Design and Characterization of Mucoadhesive Microspheres for Gastro- Retentive Delivery of Famotidine Hydrochloride

Abstract

This article illustrates the Design and Characterization of Mucoadhesive microspheres with Famotidine Hydrochloride as drug for Gastro-Retention of drug release. The microspheres were prepared by the Ion Gelation method and Thermal Cross Linking Method. In Ion Gelation method sodium alginate is used as a release controlling biopolymer and Calcium chloride is acts as hygroscopic cross linking agent. In Thermal Cross Linking Method egg albumin is used as binding agent and a Thermal energy is used as cross linking property. The characteristics like shape and structure of prepared microspheres by Optical microscopy and scanning electron microscopy, respectively. In vitro drug release studies were done and drug release was evaluated. Effect on the Mucoadhesion, drug Entrapment Efficiency of microspheres and Drug release were observed.
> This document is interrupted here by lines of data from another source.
(** ADC and SBC add and subtract with the carry bit, modulo 2^56, and report
    the carry or borrow of the three-operand result.  They run the addition in two
    steps and merge the flags: V is set on signed overflow, and also in the one
    case where the first step overflows and the carry brings the result back. *)
Theorem emu_adc_sbc_correct s source d :
  regs_ok s → is_accu d → wf56 (source s) → 0 ≤ scaling (reg s DSP_REG_SR) < 3 →
  let D := load56 s d in
  let S := source s in
  let c := b2z (Z.testbit (reg s DSP_REG_SR) DSP_SR_C) in
  (∃ s' r, emu_adc source d s = Ok s' ∧ writes_accu d s s' r ∧ wf56 r ∧
     val56 r = (val56 D + val56 S + c) mod 2 ^ 56 ∧
     flags_after s s' r
       (negb (sfits56 (sval56 D + sval56 S + c)) || (sval56 D + sval56 S =? - 2 ^ 55 - 1))
       (2 ^ 56 <=? val56 D + val56 S + c)) ∧
  (∃ s' r, emu_sbc source d s = Ok s' ∧ writes_accu d s s' r ∧ wf56 r ∧
     val56 r = (val56 D - val56 S - c) mod 2 ^ 56 ∧
     flags_after s s' r
       (negb (sfits56 (sval56 D - sval56 S - c)) || (sval56 D - sval56 S =? 2 ^ 55))
       (val56 D <? val56 S + c)).
Proof. intros Hs Hd HS Hm D S c. split; [by apply adc_spec | by apply sbc_spec]. Qed.

Lemma emu_adc_sbc_witness :
  ∃ s' r, emu_adc (source_word DSP_REG_X0) ACC_A (or_sr alu_sample 1) = Ok s' ∧
          load56 s' ACC_A = r ∧ val56 r = 0x600000 * 2 ^ 24 + 6.
Proof.
  destruct (emu_adc_sbc_correct (or_sr alu_sample 1) (source_word DSP_REG_X0) ACC_A
    (or_sr_fit reg_bits reg_bits_alu alu_sample 1 alu_sample_ok ltac:(lia)) (or_introl eq_refl) ltac:(done)
    ltac:(done)) as [(s' & r & E & [HL _] & _ & V & _) _].
  exists s', r. split; [exact E |]. split; [exact HL |]. rewrite V. reflexivity.
Defined.

Lemma scaling_or sr v : 0 ≤ v < 2 ^ 8 → scaling (sr .| v) = scaling sr.
Proof.
  intros Hv. unfold scaling. rewrite !land_BITMASK by done. apply Z.bits_inj'. intros i Hi.
  rewrite !Z.testbit_mod_pow2 by done. destruct (Z.ltb_spec i 2); [| done]. cbn [andb].
  rewrite !Z.shiftr_spec, Z.lor_spec by done.
  rewrite (small_high v) by (done || unfold DSP_SR_S0; lia). apply orb_false_r.
Qed.

(** Flags set before the CCR update: V from [o], C from [c], L from [l]. *)
Definition flags_shift (s s' : dsp_core) (a : acc56) (l o c : bool) : Prop :=
  let sr := reg s DSP_REG_SR in
  let bit k := Z.testbit (reg s' DSP_REG_SR) k in
  bit DSP_SR_C = c ∧ bit DSP_SR_V = o ∧ bit DSP_SR_L = Z.testbit sr DSP_SR_L || l ∧
  bit DSP_SR_N = (sval56 a <? 0) ∧ bit DSP_SR_Z = (sval56 a =? 0) ∧
  bit DSP_SR_E = flag_e (scaling sr) a ∧ bit DSP_SR_U = flag_u (scaling sr) a.

Lemma finish_shift s s1 a m v c :
  reg s1 DSP_REG_SR = reg s DSP_REG_SR → wf56 a → 0 ≤ scaling (reg s DSP_REG_SR) < 3 →
  0 ≤ m < 2 ^ 8 → 0 ≤ v < 2 ^ 8 → Z.testbit m DSP_SR_L = false → Z.testbit m DSP_SR_V = true →
  Z.testbit (reg s DSP_REG_SR) DSP_SR_C && negb (Z.testbit m DSP_SR_C)
    || Z.testbit v DSP_SR_C = c →
  flags_shift s (emu_ccr_update_e_u_n_z (or_sr (clear_sr s1 m) v) a) a
    (Z.testbit v DSP_SR_L) (Z.testbit v DSP_SR_V) c.
Proof.
  intros E Ha Hm Bm Bv Hl Hv <-. unfold flags_shift.
  assert (Es : scaling (reg s DSP_REG_SR .& (BITMASK 16 - m) .| v) = scaling (reg s DSP_REG_SR))
    by (by rewrite scaling_or, scaling_clear).
  rewrite ccr_sr; rewrite ?reg_or_sr, ?reg_clear_sr, ?E, ?Es; [| done..]. unfold ccr_flags.
  split_and!.
  all: rewrite ?Z.lor_spec, ?testbit_clear, ?Z.lor_spec, ?testbit_clear, ?Z.lor_spec by (done || lia);
    rewrite ?testbit_flag, ?Hl, ?Hv by done.
  all: cbn -[Z.testbit flag_e flag_u flag_n flag_z];
    rewrite ?andb_true_r, ?andb_false_r, ?orb_false_r, ?orb_true_r; done.
Qed.

Lemma finish_accu_pre d s a s1 : is_accu d →
  frame [DSP_REG_SR] (store56 s d a) s1 → writes_accu d s (emu_ccr_update_e_u_n_z s1 a) a.
Proof.
  intros Hd F.
  assert (F' : frame [DSP_REG_SR] (store56 s d a) (emu_ccr_update_e_u_n_z s1 a))
    by (eapply frame_trans; [done | apply ccr_frame]).
  split.
  - rewrite (load56_frame _ _ _ _ F') by (by apply accu_not_sr). apply load_store56.
  - eapply frame_trans; (eapply frame_weaken; [| done || apply store56_frame]); set_solver.
Qed.

Lemma shift_sr_bound sr : 0 ≤ sr < 2 ^ 16 → (∀ i, 7 ≤ i → Z.testbit sr i = false) → 0 ≤ sr < 2 ^ 8.
Proof. intros ? Hb. split; [lia |]. apply bits_bound; [done | lia |]. intros. apply Hb. lia. Qed.

(** ASL and ASR by one bit.  ASL doubles modulo 2^56, with C the bit shifted
    out, V set when the sign changes, and L set for every negative operand,
    overflow or not.  ASR halves the unsigned value: the vacated sign bit is
    filled with zero, so a negative accumulator comes out 2^55 too large. *)
Theorem emu_shift_correct s d :
  regs_ok s → is_accu d → 0 ≤ scaling (reg s DSP_REG_SR) < 3 →
  let D := load56 s d in
  (∃ s' r, emu_asl d s = Ok s' ∧ writes_accu d s s' r ∧ wf56 r ∧
     val56 r = (2 * val56 D) mod 2 ^ 56 ∧
     flags_shift s s' r (sval56 D <? 0) (xorb (sval56 D <? 0) (sval56 r <? 0)) (sval56 D <? 0)) ∧
  (∃ s' r, emu_asr d s = Ok s' ∧ writes_accu d s s' r ∧ wf56 r ∧
     sval56 r = sval56 D / 2 + (if sval56 D <? 0 then 2 ^ 55 else 0) ∧
     flags_shift s s' r false false (Z.odd (val56 D))).
Proof.
  intros Hs Hd Hm D. pose proof (regs_load56 s d Hs Hd : wf56 D) as HD.
  assert (E : ∀ a, reg (store56 s d a) DSP_REG_SR = reg s DSP_REG_SR)
    by (intros; apply reg_store56_ne; by apply sr_not_accu).
  assert (B55 : ∀ a, wf56 a → Z.testbit (val56 a) 55 = (sval56 a <? 0)).
  { intros a Ha. pose proof (val56_bound a Ha). rewrite sval56_alt, top_bit by (done || lia).
    destruct Ha as (? & ? & ?). unfold val56 in *. booleans; lia. }
  unfold emu_asl, emu_asr. fold D. split.
  - destruct (asl56_wf D 1 ltac:(lia)) as (sr & r & Er & Wr & Bsr).
    destruct (asl56_spec D 1 HD ltac:(lia)) as (? & ? & Er' & _ & Vr & Cr & Or & Lr & Hr).
    rewrite Er in Er'. injection Er' as <- <-. rewrite Er. cbn [mbind res_bind].
    eexists _, r. split; [reflexivity |]. split; [apply finish_accu_pre; auto with dsp_frame |].
    split; [done |]. split; [by rewrite Vr, Z.mul_comm |].
    rewrite <- (B55 D), <- (B55 r) by done.
    replace (Z.testbit (val56 D) 55) with (Z.testbit sr DSP_SR_L) at 1.
    2: { rewrite Lr, top_bit by (done || by apply val56_bound). pose proof (val56_bound D HD).
         change (56 - 1) with 55. booleans; cbn; try done; exfalso; arith. }
    change 55 with (56 - 1) at 3. rewrite <- Or, <- Cr.
    apply (finish_shift s _ r ((1 .<< DSP_SR_C) .| (1 .<< DSP_SR_V)) sr);
      auto using shift_sr_bound; [done.. | by rewrite andb_false_r].
  - destruct (asr56_spec D 1 HD ltac:(lia)) as (sr & r & Er & Wr & _ & -> & Vr).
    rewrite Er. cbn [mbind res_bind].
    eexists _, r. split; [reflexivity |]. split; [apply finish_accu_pre; auto with dsp_frame |].
    split; [done |]. split; [by rewrite Vr |].
    rewrite <- Z.bit0_odd. change (1 - 1) with 0.
    pose proof (finish_shift s (store56 s d r) r ((1 .<< DSP_SR_C) .| (1 .<< DSP_SR_V))
      (b2z (Z.testbit (val56 D) 0)) (Z.testbit (val56 D) 0)) as F.
    destruct (Z.testbit (val56 D) 0); apply F; try done; by rewrite andb_false_r.
Qed.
The prepared microspheres exhibited prolonged drug release (17 hrs) the mean particle size increased as the concentration of sodium alginate increased, as the egg albumin concentration increases the Mucoadhesion increased and the drug release rate decreased at higher concentration of sodium alginate. Significant effect of the Encapsulation Efficiency of microspheres was observed. In vitro studies demonstrated the Gastro retentive delivery of drug from the microspheres.